Использование температурных метафор для определения свойств личности, как и представление о том, что горячий темперамент является признаком одаренного человека, восходит еще ко временам Аристотеля (см.: Klibansky, Panofsky, Saxl 1964: 21–27). В эпоху чувствительности к обычному противопоставлению холодного и горячего добавилась столь же ценностно нагруженная оппозиция жесткого и мягкого. Эта метафорическая констелляция позволяла описывать процесс морального возрождения как «таяние», подобное весеннему пробуждению мира. Холодные и черствые люди становились горячими и мягкими под воздействием природы, религии, любви, искусства или постигших человека несчастий. Внешним симптомом тающего сердца должны были служить слезы.

Способность к такому переживанию приносила самые изысканные удовольствия и отличала подлинно чувствительных людей (см.: Sauder 1983; Brissenden 1974). «Есть ли порыв более сладкий, чем чувствовать, как твоя душа плавится и истекает <…> где тот несчастный, который не почувствует этого сладкого и нежного жара», – писал Луи-Себастьян Мерсье (Mercier 1773: 72), а Руссо настаивал, что читать последние письма «Новой Элоизы» достоин только тот, кто «чувствует, как его сердце смягчается и тает от той же нежности, которая диктовала их автору» (Руссо 1961 I: 438).
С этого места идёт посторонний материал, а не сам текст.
Lemma main_runs container_name current_time req w out w' :
  main container_name current_time req w = (out, w') →
  main_run container_name current_time req w out w'.
Proof.
  unfold main, handler, mbind, M_bind. simpl. rewrite locate_run.
  change (list_blobs "DATASET/Current" (emit _ (emit _ w)))
    with (list_blobs "DATASET/Current" w).
  destruct (first_match _ _) as [[name c]|] eqn:Ef; simpl.
  2: { intros [= <- <-]. apply run_not_found; try done.
       apply new_log_app. simpl. by rewrite <- !app_assoc. }
  destruct (is_empty c) eqn:Eempty; simpl.
  { destruct c as [wb|[|? ?]]; try done.
    intros [= <- <-]. eapply run_empty_blob; try done.
    apply new_log_app. simpl. by rewrite <- !app_assoc. }
  unfold lift.
  destruct (read_excel c "Sheet1") as [df0|e] eqn:Er.
  2: { intros [= <- <-]. eapply run_unhandled; try done.
       - by rewrite Er.
       - apply new_log_app. simpl. by rewrite <- !app_assoc. }
  destruct (normalize _ _ _ df0) as [df|e] eqn:En.
  2: { intros [= <- <-]. eapply run_unhandled; try done.
       - by rewrite Er.
       - apply new_log_app. simpl. by rewrite <- !app_assoc. }
  rewrite load_and_publish_run.
  destruct (next_call _) as [[] w1] eqn:Enext;
    apply next_call_inv in Enext as (Hb1 & Hl1 & Ht1); simpl in Hb1, Hl1, Ht1.
  { intros [= <- <-]. eapply run_load_failed; try done.
    apply new_log_app. simpl. by rewrite Hl1, <- !app_assoc. }
  destruct c as [wb|data]; [|done]. cbn beta iota zeta delta [load_workbook].
  assert (∀ (sheets : list worksheet) (evs : list event),
            Forall (λ e, ∃ s : worksheet, s ∈ sheets
                         ∧ sheet_event current_time (title s) e = true) evs →
            appended evs = []) as Hnone.
  { intros sheets evs HQ. induction HQ as [|e evs (s & _ & He) _ IH]; [done |].
    unfold appended in *; simpl. rewrite IH. by destruct e as [| | |? []| | | | |]. }
  unfold process_images.
  match goal with |- context [scan_sheets _ _ ?w0] => set (w2 := w0) end.
  destruct (scan_sheets_run current_time (image_sheets wb) w2)
    as [[Hloads Hr] | (before & sheet & after & Hsplit & Hbefore & Hs & Hr)].
  - destruct (scan_sheets current_time (image_sheets wb) w2) as [r3 w3] eqn:E3.
    simpl in Hr. subst r3.
    apply logged_scan_sheets in E3 as (evs & Hl3 & HQ & Hb3 & Ht3).
    simpl in Hl3, Hb3, Ht3. intros [= <- <-].
    eapply (run_success _ _ _ _ _ _ _ _ evs); try done.
    + apply new_log_app. by rewrite Hl3, Hl1, <- !app_assoc.
    + by rewrite Hb3, Hb1.
    + by rewrite Ht3, Ht1, (Hnone _ _ HQ), app_nil_r.
  - rewrite Hr.
    destruct (scan_sheets current_time before w2) as [r3 w3] eqn:E3.
    apply logged_scan_sheets in E3 as (evs & Hl3 & HQ & Hb3 & Ht3).
    simpl in Hl3, Hb3, Ht3. intros [= <- <-].
    eapply (run_loader_failed _ _ _ _ _ _ _ _ before sheet after evs); try done.
    + apply new_log_app. by rewrite Hl3, Hl1, <- !app_assoc.
    + by rewrite Hb3, Hb1.
    + by rewrite Ht3, Ht1, (Hnone _ _ HQ), app_nil_r.
Qed.

End Invocation.

(** ** Locating the workbook *)

Section Locator.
9 декабря 1799 года Тургенев посетил профессора университета Баузе, чтобы выразить ему соболезнования по случаю смерти дочери. Образ скорбящего отца ассоциировался у него с музыкантом Миллером из «Коварства и любви» (о мотиве отцовских слез в сентиментальной литературе см.: Hildebrandt 1983: 86–88), что придавало особую важность этому эмоциональному опыту:

Вчера был у Баузе и был тронут до слез его горестию; отец внушил в меня почтение к человеку, почтение в такой степени, в како<й> я прежде не имел к нему. Я его любил и почитал добрым человеком, но тут я почувствовал к нему сердечное и какое-то благоговейное почтение. – С каким жаром, с какою скорбию говорил он о своей потере! и после (что меня меня тронуло больше всего и заставило утереть слезы) с каким уверением, с каким жаром говорил он, что ей лучше, что она перешла изо рук отца в руки ОТЦА, и что некогда она встретит его у престола Божия. – Но горесть изображалась во всех чертах его.
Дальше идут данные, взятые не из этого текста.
(** [update_g_section(first, last)] *)
Definition update_g (tid : nat) (d : mrt) : mrt :=
  let '(first, last) := divided_cell_range cells tid nthreads in
  set_g (update_g_section first last (h d) (g d)) d.

(** The closure installed in [ds_workers] by the constructor. *)
Definition ds_closure : list (instr pool_id mrt) :=
  [Arrive ds_barrier; Do add_ds_section; Arrive ds_barrier].

(** The closure installed in [step_workers] by the constructor. *)
Definition step_closure : list (instr pool_id mrt) :=
  [Arrive step_barrier; Do update_h; Arrive step_barrier; Do update_g;
   Arrive step_barrier].

(** The private members [ds_this_thread] and [step_this_thread]. *)
Definition ds_this_thread : list (instr pool_id mrt) :=
  [Do add_ds_section; Arrive ds_barrier].

Definition step_this_thread : list (instr pool_id mrt) :=
  [Do update_h; Arrive step_barrier; Do update_g].

Definition closure (p : pool_id) : list (instr pool_id mrt) :=
  match p with
  | ds_workers => ds_closure
  | step_workers => step_closure
  end.

(** [dsteepness()] *)
Definition dsteepness : list (cinstr pool_id mrt value_type) :=
  CData (set_ds_aggregator vzero)
  :: trigger_sync ds_workers
  ++ [CRet (fun d => vdiv_size (ds_aggregator d) cells)].
Lemma returned_value_from_last_response_witness :
  (exists k response,
      (k < Z.to_nat 5)%nat
      /\ snd (GetItem.getItem there_on_third profile1 "users" (Some 5) None)
         = failed_rounds (GetItem.getItem_params profile1 "users") 2 k
             ++ [EvSend (GetItem.getItem_params profile1 "users")]
      /\ there_on_third
           (failed_rounds (GetItem.getItem_params profile1 "users") 2 k)
           (GetItem.getItem_params profile1 "users") = Resolves response
      /\ GetItem.Item response = Some active
      /\ forall j, (j < k)%nat ->
           getItem_finds_nothing there_on_third
             (GetItem.getItem_params profile1 "users")
             (failed_rounds (GetItem.getItem_params profile1 "users") 2 j))
  /\
  (exists k data,
      (k < Z.to_nat 3)%nat
      /\ snd (Query.query order_on_third orders)
         = failed_rounds (Query.query_params orders) 1 k
             ++ [EvSend (Query.query_params orders)]
      /\ order_on_third (failed_rounds (Query.query_params orders) 1 k)
           (Query.query_params orders) = Resolves data
      /\ [active] = Query.page_items data
      /\ None = Query.LastEvaluatedKey data
      /\ forall j, (j < k)%nat ->
           query_finds_nothing order_on_third (Query.query_params orders)
             (failed_rounds (Query.query_params orders) 1 j)).
Proof.
  split.
  - apply (proj1 (@returned_value_from_last_response string string)
             there_on_third profile1 "users"%string (Some 5) None active).
    vm_compute. reflexivity.
  - apply (proj2 (@returned_value_from_last_response string string)
             order_on_third orders
             {| Query.items := [active];
                Query.resultLastEvaluatedKey := None |}).
    vm_compute. reflexivity.
Defined.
Я плакал и радовался слезам своим. – Дотронувшись до раскаленной печки, он обжег руку, так что вздулись пузыри, и от сильной душевной горести и не почувствовал этого. – Уже через час сказала ему об этом жена (271: 29–29 об.).

В этой короткой записи Тургенев дважды повторяет, что Баузе говорил о своей покойной дочери «с жаром». Накал речи отражал внутреннее горение, которое было столь нестерпимым, что Баузе даже не заметил ожога от горячей печи. Более того, жар чувств собеседника растопил сердце Тургенева, радовавшегося слезам, которые свидетельствовали о чувствительности его души. Этот опыт сопереживания был так важен для Андрея Ивановича, что более чем через полгода он вспомнил о нем, чтобы оправдать себя в собственных глазах.